We amplified cDNA corresponding to all eight genomic segments from 5 μl of viral RNA using the SuperScript III One-Step RT-PCR Platinum Taq HiFi Kit (Invitrogen 12574). Reactions consisted of 0.5 μl Superscript III Platinum Taq Mix, 12.5 μl 2x reaction buffer, 6 μl DEPC water, and 0.2 μl of 10 μM Uni12/Inf1, 0.3 μl of 10 μM Uni12/Inf3, and 0.5 μl of 10 μM Uni13/Inf1 universal influenza A primers (Zhou et al., 2009). The thermocycler protocol was: 42 ˚C for 60 min then 94 ˚C for 2 min then 5 cycles of 94 ˚C for 30 s, 44 ˚C for 30 s, 68 ˚C for 3 min, then 28 cycles of 94 ˚C for 30 s, 57 ˚C for 30 s, 68 ˚C for 3 min. Amplification of all eight segments was confirmed by gel electrophoresis, and 750 ng of each cDNA mixture were sheared to an average size of 300 to 400 bp using a Covaris (Woburn, MA) S220 focused ultrasonicator. Sequencing libraries were prepared using the NEBNext Ultra DNA library prep kit (NEB E7370L), Agencourt AMPure XP beads (Beckman Coulter A63881, Indianapolis, IN), and NEBNext multiplex oligonucleotides for Illumina (NEB E7600S, Ipswich, MA). The final concentration of each barcoded library was determined by Quanti PicoGreen dsDNA quantification (ThermoFisher Scientific, Waltham, MA), and equal nanomolar concentrations were pooled. Residual primer dimers were removed by gel isolation of a 300–500 bp band, which was purified using a GeneJet Gel Extraction Kit (ThermoFisher Scientific). Purified library pools were sequenced on an Illumina HiSeq 2500 with 2 × 125 nucleotide paired end reads. All raw sequence data have been deposited at the NCBI sequence read archive (BioProject Accession number: PRJNA412631). PCR amplicons derived from an equimolar mixture of eight clonal plasmids, each containing a genomic segment of the circulating strain were processed in similar fashion and sequenced on the same HiSeq flow cell as the appropriate patient derived samples. These clonally derived samples served as internal controls to improve the accuracy of variant identification and control for batch effects that confound sequencing experiments.

Identification of iSNV

Request a detailed protocol

Intrahost single nucleotide variants were identified in samples that had greater than 10³ genomes/μl and an average coverage >1000 x across the genome. Variants were identified using DeepSNV and scripts available at https://github.com/lauringlab/variant_pipeline as described previously (McCrone and Lauring, 2016; copy archived at https://github.com/elifesciences-publications/variant_pipeline) with a few minor and necessary modifications. Briefly, reads were aligned to the reference sequence (H3N2 2010–2011 and 2011–2012: GenBank CY121496-503, H3N2 2012–2013:GenBank KJ942680-8, H3N2 2014–2015: Genbank CY207731-8, H1N1 GenBank: CY121680-8) using Bowtie2 (35). Duplicate reads were then marked and removed using Picard (http://broadinstitute.github.io/picard/). We identified putative iSNV using DeepSNV. Bases with phred <30 were masked. Minority iSNV (frequency <50%) were then filtered for quality using our empirically determined quality thresholds (p-value<0.01 DeepSNV, average mapping quality >30, average Phred > 35, average read position between 31 and 94). To control for RT-PCR errors in samples with lower input titers, all isolates with titers between 10³ and 10⁵ genomes/μl were processed and sequenced in duplicate. Only iSNV that were found in both replicates were included in down stream analysis. The frequency of the variant in the replicate with higher coverage at the iSNV location was assigned as the frequency of the iSNV. Finally, any SNV with a frequency below 2% was discarded.

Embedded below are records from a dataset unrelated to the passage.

(** * The renderer: vmlib/mat44.hpp, main.cpp and the shaders

    A shallow embedding of the transform header of the renderer
    ([Mat44f] and its two-index accessor, [kIdentity44f], the two
    [operator*] overloads, [transpose] and the [make_*] constructors;
    [invert] is only declared in the header and is not modelled), and
    of the parts of main.cpp that compute: the camera and the view
    matrix, the input callbacks, the extraction of the terrain mesh and
    its bounds, and the lambdas that build the space vehicle; and of
    the two shaders, default.vert and default.frag. The calls into
    OpenGL, GLFW, rapidobj and stb_image are outside the model; a
    callback's calls on the window are recorded as a list.

    The C++ code computes on [float]. The embedding is written once,
    against an interface of scalar operations ([Scalar], [Trig]), and
    is read in two ways:
    - over the real numbers, the exact arithmetic in which the
      properties of the header are stated and proved;
    - over IEEE-754 binary32 (the [SpecFloat] of the standard library,
      every operation rounded to nearest even on its own), where the
      unit tests are evaluated and the algebraic properties are proved
      again for finite floats, up to the sign of a zero.
    The callbacks are modelled on binary32 and binary64 directly. The
    rotations of the tests are also followed on binary32, for a
    [std::cos] and a [std::sin] of a stated accuracy. The product of a
    [mat4] with a [vec4] in the vertex shader is given in exact
    arithmetic only: GLSL does not fix how it is rounded.

    Definitions come first, then the tactics, then the theorems:
    the layout of [v[16]], exact arithmetic, binary32, the tests,
    main.cpp part by part, and the shaders. *)

From Stdlib Require Import ZArith NArith List Bool Lia.
From Stdlib Require Import Reals Lra.
From Stdlib Require Import Floats.SpecFloat.
Import ListNotations.

Set Implicit Arguments.

(** ** Scalars *)

(** What the header does with a [float]: literals with an integral
  value ([0.f], [1.f], [2.f]), the four operations and unary minus. *)
Class Scalar (F : Type) : Type := {
  fconst : Z -> F;
  fadd : F -> F -> F;
  fsub : F -> F -> F;
  fmul : F -> F -> F;
  fdiv : F -> F -> F;
  fneg : F -> F
}.

(** [std::cos], [std::sin], [std::tan] from <cmath>. *)
Class Trig (F : Type) : Type := {
  fcos : F -> F;
  fsin : F -> F;
  ftan : F -> F
}.

Declare Scope float_scope.
Delimit Scope float_scope with fl.
Notation "0" := (fconst 0%Z) : float_scope.
Notation "1" := (fconst 1%Z) : float_scope.
Notation "2" := (fconst 2%Z) : float_scope.
Infix "+" := fadd : float_scope.
Infix "-" := fsub : float_scope.
Infix "*" := fmul : float_scope.
Infix "/" := fdiv : float_scope.
Notation "- x" := (fneg x) : float_scope.
Fixpoint fire_many (n : nat) (s : session) : session :=
  match n with
  | O => s
  | S n' => match fire_next s with Some s' => fire_many n' s' | None => s end
  end.

(** What can happen to a session: a timer that is due no later than any
    other fires, or the request emits 'close' or 'error'. *)
Inductive step : session -> session -> Prop :=
| step_fire (s : session) (t : timer) :
    In t (timers s) ->
    (forall t', In t' (timers s) -> (due t <= due t')%Z) ->
    step s (fire_timer t s)
| step_close (s : session) : step s (emit_close s)
| step_error (s : session) (error : exn) : step s (emit_error error s).

Inductive steps : session -> session -> Prop :=
| steps_refl (s : session) : steps s s
| steps_cons (s1 s2 s3 : session) : step s1 s2 -> steps s2 s3 -> steps s1 s3.

(** *** POST /sse *)

Definition parse_error_response : value :=
  createJsonRpcResponse VNull VNull
    (VObject [("code", VNumber (-32700)); ("message", VString "Parse error")]).

(** The 'end' listener, given what [JSON.parse(body)] did. *)
Definition POST_end (json : outcome value) : IO unit :=
  try_catch
    (json <- lift json ;;
     response <- in_realm (processJsonRpcMessage json) ;;
     sendSSE response ;;;
     _ <- setTimeout DrainEnd 2500 ;;
     ret tt)
    (fun error =>
       sendSSE parse_error_response ;;;
       res_end).

(** POST /sse with the request body received in [chunks].  [None] when the
    body is a JSON text outside the embedding. *)
Definition POST_sse (chunks : list string) (s : session) : option session :=
  let body := fold_left (fun body chunk => body ++ chunk) chunks "" in
  match JSON_parse body with
  | Some json => Some (snd (POST_end json s))
  | None => None
  end.

(** The dispatcher applied to a sequence of messages, one after the other,
    in the same realm. *)
Fixpoint serve (msgs : list value) (w : realm) : list (outcome value) * realm :=
  match msgs with
  | [] => ([], w)
  | m :: rest =>
      let (o, w1) := processJsonRpcMessage m w in
      let (os, w2) := serve rest w1 in
      (o :: os, w2)
  end.

(** ** Vocabulary of the statements *)

(** The value of [v.k] when the read does not raise. *)
Definition field (v : value) (k : string) : value :=
  match Get v k with Return x => x | Throw _ => VUndefined end.

Definition result_response (id result : value) : value :=
  VObject [("jsonrpc", VString "2.0"); ("id", id); ("result", result)].
(** Counting down from [n - 1] visits the last [b] indices below [n]. *)
Lemma seqZ_mirror (n b : Z) :
  (fun y => n - y - 1) <$> seqZ 0 b ≡ₚ seqZ (n - b) b.
Proof.
  apply NoDup_Permutation.
  - apply NoDup_fmap_2; [intros x y; lia | apply NoDup_seqZ].
  - apply NoDup_seqZ.
  - intros k. rewrite list_elem_of_fmap, elem_of_seqZ. split.
    + intros (y & -> & Hy). apply elem_of_seqZ in Hy. lia.
    + intros Hk. exists (n - k - 1). split; [lia|]. apply elem_of_seqZ. lia.
Qed.

Lemma bind_mirror {B} (f : Z -> list B) (n b : Z) :
  (y ← seqZ 0 b; f (n - y - 1)) ≡ₚ seqZ (n - b) b ≫= f.
Proof. rewrite <- (seqZ_mirror n b), list_fmap_bind. done. Qed.

Lemma sum_band_perm f l1 l2 : l1 ≡ₚ l2 -> sum_band f l1 = sum_band f l2.
Proof. unfold sum_band. induction 1; simpl; lia. Qed.

Lemma sum_band_bounds f l :
  Forall (fun p => 0 <= f p <= 255) l ->
  0 <= sum_band f l <= 255 * Z.of_nat (length l).
Proof. unfold sum_band. induction 1; simpl length; simpl foldr; lia. Qed.

Lemma band_range (b : byte) : 0 <= band b <= 255.
Proof. unfold band. pose proof (Byte.to_N_bounded b). lia. Qed.

Lemma rgb_ints_ok (c : RGB) : band_ok (rgb_ints c).
Proof. destruct c as [[r g] b]. repeat split; apply band_range. Qed.

(** [int] of the quotient of two integers is their quotient rounded toward
    zero, whatever the sign. *)
Lemma py_int_quot (a n : Z) :
  0 < n -> py_int (inject_Z a / inject_Z n) = Z.quot a n.
Proof.
  intros Hn. unfold py_int.
  pose proof (Qdiv_inject a n Hn) as E.
  rewrite (Qleb_comp _ _ (reflexivity 0%Q) _ _ E).
  rewrite (Qfloor_comp _ _ E), (Qceiling_comp _ _ E).
  unfold Qceiling, Qfloor, Qopp. simpl Qnum. simpl Qden. rewrite Z2Pos.id by done.
  destruct (Qle_bool 0 (a # Z.to_pos n)) eqn:Hs.
  - apply Qle_bool_iff in Hs. unfold Qle in Hs. simpl in Hs.
    symmetry. apply Z.quot_div_nonneg; lia.
  - assert (a < 0).
    { destruct (Z_lt_le_dec a 0) as [?|Hge]; [done|].
      assert (Qle_bool 0 (a # Z.to_pos n) = true); [|congruence].
      apply Qle_bool_iff. unfold Qle. simpl. lia. }
    rewrite <- (Z.opp_involutive a) at 2. rewrite Z.quot_opp_l by lia.
    f_equal. symmetry. apply Z.quot_div_nonneg; lia.
Qed.

Lemma trunc_mean_range f (l : list (Z * Z * Z)) :
  l <> [] -> Forall (fun p => 0 <= f p <= 255) l -> 0 <= trunc_mean f l <= 255.
Proof.
  intros Hne Hl. unfold trunc_mean.
  pose proof (sum_band_bounds f l Hl) as [Hlo Hhi].
  assert (Hn : 0 < Z.of_nat (length l)) by (destruct l; [done|simpl; lia]).
  rewrite Z.quot_div_nonneg by lia. split.
  - apply Z.div_pos; lia.
  - apply Z.div_le_upper_bound; lia.
Qed.

Lemma length_border_crops (w h b : Z) :
  length (border_crops w h b) = (4 * Z.to_nat b)%nat.
Proof.
  unfold border_crops. rewrite length_app.
  rewrite !(length_bind_const _ _ 2%nat) by done. rewrite length_seqZ. lia.
Qed.

(** The crops of the two loops: for each [k] below the thickness a row from
    the top, a row from the bottom, a column from the left and one from the
    right. *)
Lemma elem_of_border_crops (w h b : Z) (bx : Box) :
  bx ∈ border_crops w h b <->
  exists k, 0 <= k < b /\
    (bx = (0, k, w, k + 1) \/ bx = (0, h - k - 1, w, h - k) \/
     bx = (k, 0, k + 1, h) \/ bx = (w - k - 1, 0, w - k, h)).
Proof.
  unfold border_crops. rewrite elem_of_app, !list_elem_of_bind. split.
  - intros [(k & Hbx & Hk) | (k & Hbx & Hk)]; apply elem_of_seqZ in Hk;
      exists k; (split; [lia|]);
      apply elem_of_cons in Hbx as [-> | Hbx]; auto;
      apply list_elem_of_singleton in Hbx as ->; auto.
  - intros (k & Hk & [-> | [-> | [-> | ->]]]);
      [left | left | right | right]; exists k; rewrite elem_of_seqZ;
      (split; [|lia]); rewrite elem_of_cons, list_elem_of_singleton; auto.
Qed.

Section Border.
Context `{Pillow}.

Lemma getdata_all_ok (im : Image) : Forall band_ok (getdata im).
Proof.
  unfold getdata. apply Forall_forall. intros p Hp.
  apply list_elem_of_bind in Hp as (y & Hp & _).
  apply list_elem_of_bind in Hp as (x & Hp & _).
  apply list_elem_of_singleton in Hp as ->. apply rgb_ints_ok.
Qed.

Lemma sampled_all_ok (im : Image) (b : Z) : Forall band_ok (sampled_pixels im b).
Proof.
  unfold sampled_pixels. apply Forall_forall. intros p Hp.
  apply list_elem_of_bind in Hp as (bx & Hp & _).
  revert p Hp. apply Forall_forall, getdata_all_ok.
Qed.

(** A one-pixel-high crop within the image is a row of it. *)
Lemma getdata_crop_row (im : Image) (y y1 : Z) :
  0 <= y < height im -> y1 = y + 1 ->
  getdata (crop (convert_RGB im) (0, y, width im, y1)) = row im y.
Proof.
  intros Hy ->. unfold getdata, crop, row. simpl.
  replace (y + 1 - y) with 1 by lia. rewrite Z.sub_0_r.
  change (seqZ 0 1) with [0]. rewrite bind_singleton.
  rewrite <- bind_singleton_fmap. apply Forall_bind_ext, Forall_forall.
  intros x Hx. apply elem_of_seqZ in Hx. unfold inside, rgb_at. simpl.
  replace ((0 <=? x + 0) && (x + 0 <? width im) && (0 <=? 0 + y) && (0 + y <? height im))
    with true by (symmetry; repeat (apply andb_true_intro; split); lia).
  simpl. by rewrite Z.add_0_r.
Qed.

(** A one-pixel-wide crop within the image is a column of it. *)
Lemma getdata_crop_column (im : Image) (x x1 : Z) :
  0 <= x < width im -> x1 = x + 1 ->
  getdata (crop (convert_RGB im) (x, 0, x1, height im)) = column im x.
Proof.
  intros Hx ->. unfold getdata, crop, column. simpl.
  replace (x + 1 - x) with 1 by lia. rewrite Z.sub_0_r.
  rewrite <- bind_singleton_fmap. apply Forall_bind_ext, Forall_forall.
  intros y Hy. apply elem_of_seqZ in Hy.
  change (seqZ 0 1) with [0]. rewrite bind_singleton. unfold inside, rgb_at. simpl.
  replace ((0 <=? 0 + x) && (0 + x <? width im) && (0 <=? y + 0) && (y + 0 <? height im))
    with true by (symmetry; repeat (apply andb_true_intro; split); lia).
  simpl. by rewrite Z.add_0_r.
Qed.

Given the diversity of the circulating strain in a given season, there were a number of cases in which isolates contained mutations that were essentially fixed (>95%) relative to the plasmid control. Often in these cases, the minor allele in the sample matched the major allele in the plasmid control. We were, therefore, unable to use DeepSNV in estimating the base specific error rate at this site for these minor alleles and required an alternative means of discriminating true and false minority iSNV. To this end we applied stringent quality thresholds to these putative iSNV and implemented a 2% frequency threshold. In order to ensure we were not introducing a large number of false positive iSNV into our analysis, we performed the following experiment. Perth (H3N2) samples were sequenced on the same flow cell as both the Perth and Victoria (H3N2) plasmid controls. Minority iSNV were identified using both plasmid controls. This allowed us to identify rare iSNV at positions in which the plasmid controls differed both with and without the error rates provided by DeepSNV. We found that at a frequency threshold of 2% the methods were nearly identical (NPV of 1, and PPV of 0.94 compared to DeepSNV).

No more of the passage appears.